Баба Зина прожила у Тарасовых месяц, пока дочь её сестры, которая нашлась в Саратове, не забрала её к себе. Уезжая, баба Зина обняла Бурого, долго гладила по голове и сказала:
– Ты, Бурый, даже не знаешь, какой ты. Ты лучше людей. Честное слово – лучше.
Бурый лизнул ей руку.
А в квартире действительно было тесно. Бурый занимал полприхожей, его миска стояла на кухне, и Андрей дважды запнулся об неё в темноте. Шерсть летела повсюду – на диван, на одежду, в суп, как он и предсказывал. Настя чихала, Людмила ворчала, Андрей угрюмо пылесосил.
Но никто – ни разу, ни словом, ни взглядом – не сказал, что пса надо убрать. Ни разу.

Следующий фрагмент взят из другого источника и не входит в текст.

(* ===== verification/Prelude.v ===== *)
(** * A verification development for DaqDB: guide and prelude

    DaqDB is a key-value store for data acquisition.  Values are first kept in
    persistent memory, under a radix tree, and later moved to NVMe disks through
    SPDK; keys are spread over nodes by a distributed hash table.  This library
    models the code that carries that logic and proves what makes it correct.

    ** The program

    A client calls [KVStore] ([src/lib/core]) through [KVStoreBase].  The store asks
    [DhtCore] ([src/lib/dht]) whether a key is local; a local key is looked up in the
    tree [ARTree] ([src/lib/pmem]), whose leaves say whether the value is in persistent
    memory or on disk, and the primary part of a new key is queued for [GetAny]
    ([src/lib/primary]).  Asynchronous calls become requests ([Rqst]) in the ring of
    a [PmemPoller] thread.  What concerns the disk goes to the [OffloadPoller]
    thread ([src/lib/offload]), which hands tasks to a device ([src/lib/spdk]): one
    [SpdkBdev] with an I/O thread and a finalizer, or a JBOD of several.  A key
    of another node goes through [DhtClient] to that node's [DhtServer], whose
    handlers call its store; a satellite node has only the client ([src/lib/thin]).
    Disk addresses (LBAs) come from [OffloadLbaAlloc], which takes blocks of them
    from the persistent list [OffloadFreeList].  Requests and buffers come from
    [GeneralPool]s ([src/lib/common]), and [MemMgr] serves raw memory from them.
    [minidaq] ([src/apps/minidaq]) is the benchmark that drives a store: readout threads
    put fragments of events, filtering threads get them back.

    ** The files

    - [Prelude] (this file): outcomes of C++ code, the monad [M], machine integers,
      tactics, the hint database, lemmas on lists.
    - [Status]: [include/daqdb/Status.h] and [Types.h], codes and exceptions.
      [CString]: characters and the number scanners of the C library.
    - [Pmem]: libpmemobj transactions and allocation as type classes.
    - [FreeList]: [OffloadFreeList], the list of free LBAs and its eight slots.
    - [LbaAlloc]: [OffloadLbaAlloc], the caches of LBAs by size.
    - [PoolAlloc], [PoolBucket], [GeneralPool], [MemMgr]: the memory pools, from the
      allocators and stamps to the bucket's ring of buffers, the pool of 64 buckets
      with the registry of pools, and [getMem] and [putMem]; [PoolDump] prints a bucket.
    - [ARTree]: the tree with its wrappers; [RTreeEngine]: what clients may rely on,
      as a type class that [ARTree] implements; [TreeThreads]: searches by several threads.
      [RTree]: the tree that came before.
    - [DhtCore]: node tables and routing.  [DhtConnect]: the clients of threads, their
      eRPC endpoints and sessions.  [DhtServing]: the server's threads.
    - [Poller]: [Poller] over an SPDK ring, [BlockingPoller] over a bounded buffer.
    - [PrimaryKey]: key layout, ownership, [PrimaryKeyNextQueue].
    - [Rqst], [PmemPoller], [OffloadPoller]: requests and the threads that serve them.
    - [SpdkIoBuf], [SpdkDevice], [SpdkBdev], [FinalizePoller]: DMA buffers, tasks, the
      I/O thread of a device and the thread that finishes I/Os; [OffloadPath] composes
      them along the way of one value, [BdevSystem] in all interleavings, [BdevErrors]
      has the error paths.
    - [SpdkConf], [SpdkInit], [SpdkJBOD], [JbodOpen], [SpdkCore]: configuring, opening
      and starting devices, and several devices as one; [DevThreads]: stopping their threads;
      [Raid0]: the device of that name, which is a stub.
    - [KVStore]: the synchronous operations of the store; [KVMap]: the store against the
      specification of a map; [KVAsync]: the asynchronous calls; [KVStoreThin]: the store
      of a satellite; [KVStoreBase]: the interface of stores; [StoreOpen], [StoreClose]:
      opening and closing a store; [StoreProps]: what it tells of itself.
    - [DhtRpc]: the calls of [DhtClient], the messages and the handlers of
      [DhtServer] that run them on a store; [DhtCall]: waiting for a response.
    - [Configuration]: reading the options from a configuration file.
    - [MinidaqKey], [MinidaqNode], [MinidaqStats], [MinidaqReport], [MinidaqExec],
      [MinidaqApp]: keys and data of the benchmark, its nodes over the interface of stores,
      its statistics and reports, the loop of a thread, and the program.  [DaqdbTop]: producer and consumer of [daqdb-top].
    - [NodeCli], [NodeMain]: the shell of a node ([src/examples/clinode]) and its program.
    - [AllocClass]: the allocation classes of the tree; [Singleton]: the objects that are
      made once; [StatusText]: the texts of statuses.

    A class of the source is a [Record] of its fields, a method is a [Definition] of
    the method's name on that record, and an enumeration is an [Inductive].  Where a
    name is taken by another class it has a prefix ([o_process], [engine_enqueueNext]).

    ** How code is modelled

    Code that may fail has type [M exn S A]: it maps a state to an outcome and a
    state.  The outcome is a value, a C++ exception, the end of the process, or
    undefined behaviour; the state is kept in each case, since C++ does not undo
    writes on a [throw].  Integers are [Z] with their wrap-around written out.
    Objects that are shared or can dangle (list nodes, wrappers, pool objects,
    callers' keys, values, I/O buffers) live in finite maps from addresses, so that a use
    after free is visible; objects that are never shared are plain values.  Libraries that
    are not in the repository are type classes with their documented behaviour as laws:
    PMDK ([PmemTx], [PmemHeap], [PmemPool]), SPDK ([SpdkRing], [SpdkNvme], [SpdkBdevLib],
    [DmaAlloc]), eRPC ([ErpcRpc], and the parameter [remote] with the hypothesis
    [delivers]), HdrHistogram ([HdrHistogram]).  Each class has a small
    implementation that shows the laws can hold and lets the model run.  The
    interfaces inside the program are type classes too: [RTreeEngine] is implemented
    by [ARTree], [SpdkDevice] by [SpdkBdev] and by the JBOD, [KVStoreBase] with the laws
    [KVStoreMap] by [KVStore]; clients are proved against the class.  Most classes have one
    mutex or one thread, and an operation is one step; where threads interact ([BdevSystem],
    [TreeThreads], [DhtServing], [StoreClose], [DevThreads], [Singleton]) the steps of the threads interleave
    in any order.

    ** What is proved

    - LBAs: a new free list never hands out an LBA that is held, and fails exactly
      when all are held; [push], [get], [clear] refine queues; [getBlock] counts on
      from the generator; a refilled bucket serves its block.  That the slots share
      LBAs, that a block repeats its head and that a returned LBA shadows a held one
      is proved as the code does it.
    - Pools: a bucket refines a FIFO queue in every shape of its ring; a pool never
      hands out an object twice and a held object can be put back; the registry is
      exact, and there is one manager; [getMem] and [putMem] are inverse when stamps precede the objects, and
      [putMem] reads before the block otherwise.
    - Tree: in every state clients can reach without removing a value from
      persistent memory, [Get] is safe and returns what was put; allocation, update
      and restart do what they should to every key.  Removal leaves a dangling leaf.  Threads
      that allocate different keys at once agree with the tree and never block each other for
      good; two that allocate one key can lose a wrapper.  The earlier tree leads keys to the value that their first three bytes number.  Which
      allocation classes the tree uses.
    - DHT: a key goes to the one node that serves it, for masks of up to four bytes; wider
      masks are undefined, and a local range above [2^31] owns nothing.  A new client reaches
      its neighbours, and one that could not connect is kept and used; waiting for a response
      gives what the call promises.  The server's threads all end before its destructor
      returns, also when handlers throw, which leaves the endpoint of a worker behind and
      ends the process in the server thread; closing returns unless it starts before the
      server's loop.
    - Queues: both kinds are FIFOs; the queue of ready keys yields local keys in
      order; every key has one owner.
    - Requests: each request of a batch is answered exactly once by [PmemPoller], up to the
      null pointer that a store without offload follows for a value on disk, and
      has one fate at [OffloadPoller]; which requests own their key.
    - Devices: a value that is offloaded and read again comes back unchanged, also after
      other I/Os, as long as their blocks do not overlap its own; in every interleaving the
      I/Os in flight, the waiting writes and the finished reads have buffers of their own, up
      to the first read that is refused; after the start which LBAs of the allocator are on
      the device; a JBOD writes to its devices in turn and reads from the device that has
      the value.  Of the error paths: quiescing never succeeds, a refused read is retried
      as a write, no PCI address can be parsed without writing behind it.  The channel of a
      device is closed after its last poll, but the tree is deleted and the offload poller is
      freed while the threads of the device use them.
    - Store: the store refines a map with a bounded queue of ready keys for every
      interleaving of clients' allocations, writes, puts and gets, up to a put that the full
      queue refuses, and what is put is what is read over the network,
      asynchronously and from a satellite; a store that opens has keys of the tree's
      size; a store without requests closes safely, and one with requests may use the deleted
      tree; a refused put dangles; an error of the disk is not reported; a remote put of an
      existing key leaves the handler by an exception.
    - Configuration: the key layout and the devices are exactly those of the file.
    - Benchmark: events are divided among the threads and have keys of their own; what
      readout threads put is what filtering threads get, on any store that is a map; the
      integrity check is exact; threads stop at their limits; which cores threads get.  What
      the producer of [daqdb-top] finishes the consumer reads, and which events they skip.
    - Shell: what is put in the shell is what the shell gets; its loop over options is that
      of a simple function, up to the number of words at which it never ends.

    Every claim has a doc comment that starts with its number, and every claim with
    hypotheses a [_witness] that applies it to a concrete run.

    ** Fuel and bounds

    [findValueInNode] of [ARTree] runs on fuel 9, the number of levels: each round goes down
    one level, and [find_lookup] and [find_allocate] show that the fuel is enough on
    every well-formed tree; that of [RTree] on the 24 bits of a key.  [clear] runs on one
    more than the number of nodes, [getBlock] on one more than the number of LBAs asked for,
    and [popBackVector] on the bound of its own loop; the theorems about them state the
    result, so the fuel is enough.  The loops of a benchmark thread run on fuel, and with a
    limit of [n] iterations [n + 2] turns are shown to be enough; its retry loops answer
    false while they still retry.  Waiting loops on other threads are runs of steps.  All
    other recursion is on lists or counters of the code.  Sizes are bounded only where the
    code overflows, and each such bound is a hypothesis of the theorem.

    ** Not modelled

    Interleavings inside an operation other than in the files named above;
    logging, statistics of devices and most text output; parsing of command lines; the calls
    that only throw.  The monitor [mist], the example
    [basic] and the tests are outside the library. *)

From stdpp Require Export base list gmap fin_maps sets.
From Stdlib Require Export ZArith Lia.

Весной Тарасовы снова поехали в Калинники. «Нива», нагруженная до крыши, ползла по знакомой дороге, и Бурый сидел на заднем сиденье – не в ногах, а на самом сиденье, рядом с Лёшкой, – и смотрел в окно. Хвост его мерно постукивал по обивке.
На месте бабы-Зининого дома было пепелище – чёрный прямоугольник, едва припорошённый свежей травой. Но тарасовский дом стоял – крепкий, целый, с тем же покосившимся крыльцом и той же просевшей крышей.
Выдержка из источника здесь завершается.